In this study, an optimized two-step enzyme digestion protocol was used to strip the surface epithelium from tracheal specimens separate from submucosal gland (SMG) cells, and the basal and duct stem/progenitors were then sorted using fluorescence-activated cell sorting. Sorted stem/progenitor cells were cultured to characterize their self-renewal and differentiation ability. It was found that global inhibition of aldehyde dehydrogenase (ALDH), as well as specific inhibition of the ALDH2 isoform, inhibited self-renewal of both basal and duct cells, thereby producing fewer and smaller spheres.

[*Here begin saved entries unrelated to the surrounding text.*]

(* ===== verification/DlcEnvironment.v ===== *)
(** * The environment file of a deployment

    [replace_environment_values] rewrites the three managed lines of [.env] and
    nothing else; read back with [project_environment], the file names exactly
    the composition of the lock it was written with. *)

From Stdlib Require Import Bool NArith ZArith Lia.
From S2P Require Import Prelude Text Extern Manifest InstallLock Dlc DlcTheorems.

(** ** Lines *)

(** The pieces [split_inclusive] yields: every one but the last ends with the
    delimiter, which occurs nowhere else. *)
Fixpoint segmented (d : N) (l : list rstr) : Prop :=
  match l with
  | [] => True
  | s :: l' => (exists body, (d ∉ body) /\ (s = body ++ [d] \/ l' = [] /\ s = body /\ body <> [])) /\ segmented d l'
  end.

Lemma split_inclusive_segmented d s : segmented d (split_inclusive d s) /\ mjoin (split_inclusive d s) = s.
Proof.
  induction s as [|c s [IHs IHj]]; [done|]. cbn [split_inclusive]. destruct (N.eqb_spec c d) as [->|Hne].
  - split; [split; [|exact IHs]; exists []; split; [apply not_elem_of_nil|by left]|].
    change (mjoin ([d] :: split_inclusive d s)) with (d :: mjoin (split_inclusive d s)). by rewrite IHj.
  - destruct (split_inclusive d s) as [|p ps] eqn:E.
    + cbn in IHj. subst s. split; [|done]. split; [|done]. exists [c].
      split; [by rewrite list_elem_of_singleton|by right].
    + destruct IHs as [(body & Hb & Hp) Hps].
      split; [|by change (mjoin ((c :: p) :: ps)) with (c :: mjoin (p :: ps)); rewrite IHj].
      split; [|exact Hps]. exists (c :: body). split; [rewrite elem_of_cons; naive_solver|].
      destruct Hp as [->|(-> & -> & _)]; [by left|by right].
Qed.
(** The revision hash covers every field it is given: two revisions whose
    validated text fields are NUL-free and whose hashes agree have the same
    title, slug, Markdown, embeds, intent, ontology and summary, unless
    SHA-256 collides.  In particular a revision without a summary never
    shares its hash with one that has a summary. *)
Theorem content_hash_covers_every_field t s m es i o a t' s' m' es' i' o' a' :
  codec_faithful ->
  Forall is_text [t; s; m; t'; s'; m'] -> Forall (fun x : rstr => 0%N ∉ x) [t; s; m; t'; s'; m'] ->
  content_hash_with_ai_summary t s m es i o a = content_hash_with_ai_summary t' s' m' es' i' o' a' ->
  (t = t' /\ s = s' /\ m = m' /\ es = es' /\ i = i' /\ o = o' /\ a = a') \/ sha256_collision.
Proof.
  intros Hc Htx Hnul E. apply sha256_inj_or_collision in E as [E|]; [left|by right].
  rewrite !Forall_cons in Htx, Hnul. destruct_and?.
  unfold content_preimage in E. apply (inj (app _)) in E. cbn [app] in E. injection E as E.
  do 3 (let Et := fresh "Et" in apply app_sep_inj in E as [Et E];
    [apply bytes_inj in Et; [|done..]|by apply bytes_nul_free..]).
  apply app_sep_inj in E as [Ees E]; [|by apply embeds_nul_free..].
  assert (forall i : option IntentLayer,
    0%N ∉ match i with Some v => intent_to_vec v | None => [] end) as Hi.
  { intros [v|]; [by apply intent_nul_free|apply not_elem_of_nil]. }
  apply app_sep_inj in E as [Ei E]; [|apply Hi..].
  apply ontology_tail_inj in E as [-> E]; [|done|destruct a, a'; eauto..].
  apply (optional_layer_inj intent_to_vec) in Ei as ->; [|by apply Hc..].
  apply (embeds_inj Hc) in Ees as ->.
  assert (a = a') as ->; [|done].
  destruct a as [v|], a' as [v'|]; try done. cbn [app] in E. injection E as E. f_equal. by apply (summary_inj Hc).
Qed.
End content_hash.
Definition summary_tags : rstr := html "<aside class=`` aria-label=``><p class=``></p><p class=``></p></aside>".
Definition summary_data (text : rstr) : list rstr :=
  [lit "osb-ai-summary"; lit "AI summary"; lit "osb-ai-summary__label"; lit "AI summary"; lit "osb-ai-summary__text"]
  ++ text_data text.
Lemma reads_summary summary markup : render_ai_summary (Some summary) = Some markup ->
  reads InText markup summary_tags (summary_data (trim (sum_text summary))) InText.
Proof.
  set (opening := html "<aside class=`osb-ai-summary` aria-label=`AI summary`><p class=`osb-ai-summary__label`>AI summary</p><p class=`osb-ai-summary__text`>").
  set (v := trim (sum_text summary)). intros E.
  assert (Some markup = Some (opening ++ escape_html v ++ html "</p></aside>")) as ->%(inj Some) by by rewrite <-E.
  assert (opening ++ escape_html v ++ html "</p></aside>" = opening ++ (escape v ++ [60%N]) ++ html "/p></aside>") as Hp.
  { unfold escape_html, escape. rewrite <-!app_assoc. reflexivity. }
  rewrite Hp. eapply reads_eq.
  - eapply reads_app; [literal|]. eapply reads_app; [apply reads_text_data|literal].
  - reflexivity.
  - unfold summary_data. cbn. by rewrite app_nil_r.
Qed.
Lemma reads_source source :
  reads InText (html "<pre class=`osb-markdown-source`><code>" ++ escape_html source ++ html "</code></pre>")
    (html "<pre class=``><code></code></pre>") (lit "osb-markdown-source" :: text_data source) InText.
Proof.
  assert (escape_html source ++ html "</code></pre>" = (escape source ++ [60%N]) ++ html "/code></pre>") as ->.
  { unfold escape_html, escape. rewrite <-!app_assoc. reflexivity. }
  eapply reads_eq.
  - eapply reads_app; [literal|]. eapply reads_app; [apply reads_text_data|literal].
  - reflexivity.
  - cbn. by rewrite app_nil_r.
Qed.

(** An event of the portable path that the writer copies into the page as
    markup is the facade of one of the embeds or a formula. *)
Definition first_party_event (embeds : list EmbedReference) (event : Event OtherEvent) : Prop :=
  match event with
  | EventHtml markup =>
      (exists embed, embed ∈ embeds /\ reads InText markup facade_tags (facade_data embed) InText)
      \/ (exists value display, reads InText markup (math_tags display) (math_data value display) InText)
  | EventInlineHtml _ | EventInlineMath _ | EventDisplayMath _ => False
  | _ => True
  end.
Lemma portable_event_first_party embeds event : first_party_event embeds (portable_event embeds event).
Proof.
  destruct event; cbn; try done; try (right; eexists _, _; apply reads_math).
  destruct (parse_embed_directive value) as [id|]; cbn; [|done].
  destruct (List.find _ embeds) as [embed|] eqn:E; [|done]. apply List.find_some in E as [Hin _].
  left. exists embed. split; [by apply list_elem_of_In|apply reads_facade].
Qed.
Definition ensure_user_exists (user_id : Uuid) : query unit := fun db =>
  if bool_decide (user_id ∈ users db) then Ok tt else Err NotFound.
Definition ensure_site_exists (site_id : Uuid) : query unit := fun db =>
  if bool_decide (site_id ∈ sites db) then Ok tt else Err NotFound.
Definition ensure_document_exists (document_id : Uuid) : query unit := fun db =>
  if is_some (documents db !! document_id) then Ok tt else Err NotFound.
Definition ensure_document_in_site (site_id document_id : Uuid) : query unit := fun db =>
  match documents db !! document_id with
  | Some d => if (doc_site_id d =? site_id)%N then Ok tt else Err NotFound
  | None => Err NotFound
  end.

(** A document with a published revision that is not archived. *)
Definition is_public (d : DocumentRow) : bool :=
  is_some (doc_published_revision_id d) && negb (bool_decide (doc_status d = Archived)).
Definition ensure_published_document_in_site (site_id document_id : Uuid) : query unit := fun db =>
  match documents db !! document_id with
  | Some d => if (doc_site_id d =? site_id)%N && is_public d then Ok tt else Err NotFound
  | None => Err NotFound
  end.

(** ** Categories *)

Definition load_category_by_id (site_id category_id : Uuid) : query CategoryRecord := fun db =>
  match categories db !! category_id with
  | Some c => if (cat_site_id c =? site_id)%N then Ok (parse_category_row category_id c) else Err NotFound
  | None => Err NotFound
  end.

Definition category_has_slug (site_id : Uuid) (slug : rstr) (_ : Uuid) (c : CategoryRow) : bool :=
  (cat_site_id c =? site_id)%N && nocase_eqb (cat_slug c) slug.
Definition load_category_by_slug (site_id : Uuid) (slug : rstr) : query CategoryRecord := fun db =>
  match List.find (fun kv => category_has_slug site_id slug kv.1 kv.2) (map_to_list (categories db)) with
  | Some (id, c) => Ok (parse_category_row id c)
  | None => Err NotFound
  end.

(** ** Paths *)

Definition category_route_path (category : option CategoryRecord) (revision_slug : rstr) : rstr :=
  match category with
  | Some c => cr_slug c ++ lit "/" ++ revision_slug
  | None => revision_slug
  end.

Definition document_has_slug (site_id : Uuid) (path : rstr) (_ : Uuid) (d : DocumentRow) : bool :=
  (doc_site_id d =? site_id)%N && str_eqb (doc_current_slug d) path.

Definition ensure_category_landing_available (site_id : Uuid) (category_slug : rstr) : query unit :=
  fun db =>
  if any_row (document_has_slug site_id category_slug) (documents db)
     || is_some (routes db !! (site_id, category_slug))
  then Err DuplicateSlug else Ok tt.

Definition ensure_root_slug_not_category (site_id : Uuid) (revision_slug : rstr) : query unit :=
  fun db =>
  if any_row (category_has_slug site_id revision_slug) (categories db)
  then Err DuplicateSlug else Ok tt.

Definition ensure_document_route_available (site_id document_id : Uuid) (route_path : rstr)
    : query unit := fun db =>
  if any_row (fun id d => document_has_slug site_id route_path id d && negb (id =? document_id)%N)
       (documents db)
     || is_some_and (fun r => negb (route_document_id r =? document_id)%N)
          (routes db !! (site_id, route_path))
  then Err DuplicateSlug else Ok tt.
Lemma unsafe_fragment_false css : unsafe_fragment css = false <->
  (forall c, c ∈ css -> c ∉ lit "<>\@")
  /\ (forall f, f ∈ css_fragments -> ~ exists a b, to_ascii_lowercase css = a ++ f ++ b)
  /\ (forall f, f ∈ css_loaders -> ~ css_call f (bytes (to_ascii_lowercase css))).
Proof.
  assert (forall f, f ∈ css_loaders ->
    contains_css_function (to_ascii_lowercase css) f = false <->
    ~ css_call f (bytes (to_ascii_lowercase css))) as Hload.
  { intros f Hf. rewrite <-not_true_iff_false. apply not_iff_compat.
    unfold css_loaders in Hf. cbn [fmap list_fmap] in Hf. rewrite !elem_of_cons, elem_of_nil in Hf.
    destruct Hf as [->|[->|[->|[]]]]; apply contains_css_function_iff;
      solve [reflexivity | apply contains_char_false; reflexivity]. }
  assert (contains_any "<>\" css = false /\ contains_char 64 css = false <->
    forall c, c ∈ css -> c ∉ lit "<>\@") as Hinert.
  { rewrite contains_any_false, contains_char_false.
    change (lit "<>\") with [60; 62; 92]%N. change (lit "<>\@") with [60; 62; 92; 64]%N.
    setoid_rewrite not_elem_of_cons. setoid_rewrite not_elem_of_cons. setoid_rewrite not_elem_of_cons.
    setoid_rewrite not_elem_of_cons. split.
    - intros [H1 H2] c Hc. destruct (H1 c Hc) as (? & ? & ? & ?). split_and!; try done. by intros ->.
    - intros Hf. split; [intros c Hc|intros Hc]; specialize (Hf _ Hc); naive_solver. }
  rewrite <-Hinert. unfold unsafe_fragment. rewrite !orb_false_iff, lower_at.
  rewrite !contains_false_iff, !Hload by (apply list_elem_of_fmap; eexists; split; [reflexivity|set_solver]).
  rewrite <-(Forall_forall _ css_fragments), <-(Forall_forall _ css_loaders).
  unfold css_fragments, css_loaders. cbn [fmap list_fmap]. rewrite !Forall_cons, !Forall_nil. tauto.
Qed.

Lemma trim_empty s : is_empty (trim s) = false <-> trim s <> [].
Proof. by destruct (trim s). Qed.

(** C36. A stylesheet is stored exactly when its trimmed text is a bounded,
    printable, balanced sheet without markup, escapes, at-rules or resource
    loaders, where balance is the grammar [css_blocks] and a loader is any
    occurrence of [url], [image-set] or [src] before a parenthesis. *)
Theorem stored_css_is_a_contained_sheet value css :
  validate_custom_css (Some value) = Ok (Some css) <-> css = trim value /\ contained_sheet css.
Proof.
  cbn [validate_custom_css]. split.
  - destruct (is_empty (trim value)) eqn:E; [intros [=]|]. intros H. inv_ok. bool_simpl.
    split; [done|]. destruct (proj1 (unsafe_fragment_false _) H1) as (Hi & Hf & Hl).
    split; try done.
    + split; [by apply trim_empty|done].
    + intros c Hc Hctl. rename H3 into Hp. rewrite existsb_false, Forall_forall in Hp.
      specialize (Hp c Hc). cbn beta in Hp. rewrite Hctl in Hp. cbn [andb] in Hp. apply negb_false_iff in Hp.
      apply existsb_exists in Hp as (d & Hd%list_elem_of_In & ->%N.eqb_eq). done.
    + apply css_block_structure_iff; [|done]. unfold MAX_CUSTOM_CSS in *. lia.
  - intros [-> [[Hne Hlen] Hp Hi Hf Hl Hb]].
    rewrite (proj2 (trim_empty value) Hne).
    assert ((MAX_CUSTOM_CSS <? str_len (trim value))%N = false) as -> by (by apply N.ltb_ge).
    assert (contains_nul (trim value) = false) as ->.
    { apply contains_char_false. intros H0. specialize (Hp _ H0 eq_refl). set_solver. }
    assert (existsb (fun c => is_control c && negb (existsb (N.eqb c) [10; 13; 9]%N)) (trim value) = false) as ->.
    { rewrite existsb_false, Forall_forall. intros c Hc. destruct (is_control c) eqn:Ec; [|done].
      apply negb_false_iff, existsb_exists. exists c. rewrite <-list_elem_of_In, N.eqb_refl. auto. }
    rewrite (proj2 (unsafe_fragment_false (trim value)) ltac:(auto)). cbn [orb fail_if].
    rewrite (proj2 (css_block_structure_iff (trim value) ltac:(unfold MAX_CUSTOM_CSS in *; lia)) Hb).
    reflexivity.
Qed.

(** The server wraps the sheet in [@scope (..) {] and [}]: reading it with one
    block open leaves exactly that block open. *)
Lemma stored_css_stays_in_its_scope css rest :
  contained_sheet css -> head rest <> Some b_star ->
  css_scan Normal 1 (bytes css ++ rest) = css_scan Normal 1 rest.
Proof.
  intros [[_ Hlen] _ _ _ _ Hb] Hr. apply (css_scan_complete _ Hb 1); [done|].
  unfold MAX_CUSTOM_CSS, str_len, size_of in *. lia.
Qed.

(** ** Examples *)

Definition sample_css : rstr := lit " a:hover { color: red; } /* url */ p { margin: 0 } ".
Example sample_css_is_stored : validate_custom_css (Some sample_css) = Ok (Some (trim sample_css)).
Proof. vm_compute. reflexivity. Qed.
Example closing_the_scope_is_refused :
  is_err (validate_custom_css (Some (lit "a {} } body { color: red }"))) = true.
Proof. vm_compute. reflexivity. Qed.
Example loading_is_refused :
  is_err (validate_custom_css (Some (lit "a { background: URL  ( x ) }"))) = true.
Proof. vm_compute. reflexivity. Qed.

Keywords: Adult stem cells, Respiratory tract, Stem/progenitor cell, Tissue-specific stem cells, Self-renewal
Abstract
Basal cells and submucosal gland (SMG) duct cells have been isolated and shown to be stem/progenitor cell populations for the murine airway epithelium. However, methods for the isolation of basal and SMG duct cells from human airways have not been defined. We used an optimized two-step enzyme digestion protocol to strip the surface epithelium from tracheal specimens separate from SMG cells, and we then sorted the basal and duct stem/progenitors using fluorescence-activated cell sorting. We used nerve growth factor receptor, as well as a combination of CD166 and CD44, to sort basal cells and also used CD166 to isolate SMG duct cells. Sorted stem/progenitor cells were cultured to characterize their self-renewal and differentiation ability. Both basal and SMG duct cells grew into spheres. Immunostaining of the spheres showed mostly dense spheres with little to no central lumen. The spheres expressed cytokeratins 5 and 14, with some mucus- and serous-secreting cells. The sphere-forming efficiency and the rate of growth of the spheres varied widely between patient samples and correlated with the degree of hyperplasia of the epithelium. We found that only aldehyde dehydrogenase (ALDH)hi basal and duct cells were capable of sphere formation. Global inhibition of ALDH, as well as specific inhibition of the ALDH2 isoform, inhibited self-renewal of both basal and duct cells, thereby producing fewer and smaller spheres. In conclusion, we have developed methods to isolate basal and SMG duct cells from the surface epithelium and SMGs of human tracheas and have developed an in vitro model to characterize their self-renewal and differentiation.
Introduction
The airway epithelium is in direct contact with the environment and hence is constantly exposed to injury from pollution and microbial agents. An efficient mechanism for repair of the airways is therefore an essential part of host defense. Adult stem cells in the airway are critical for repair and regeneration, yet despite their importance, these cells are poorly characterized.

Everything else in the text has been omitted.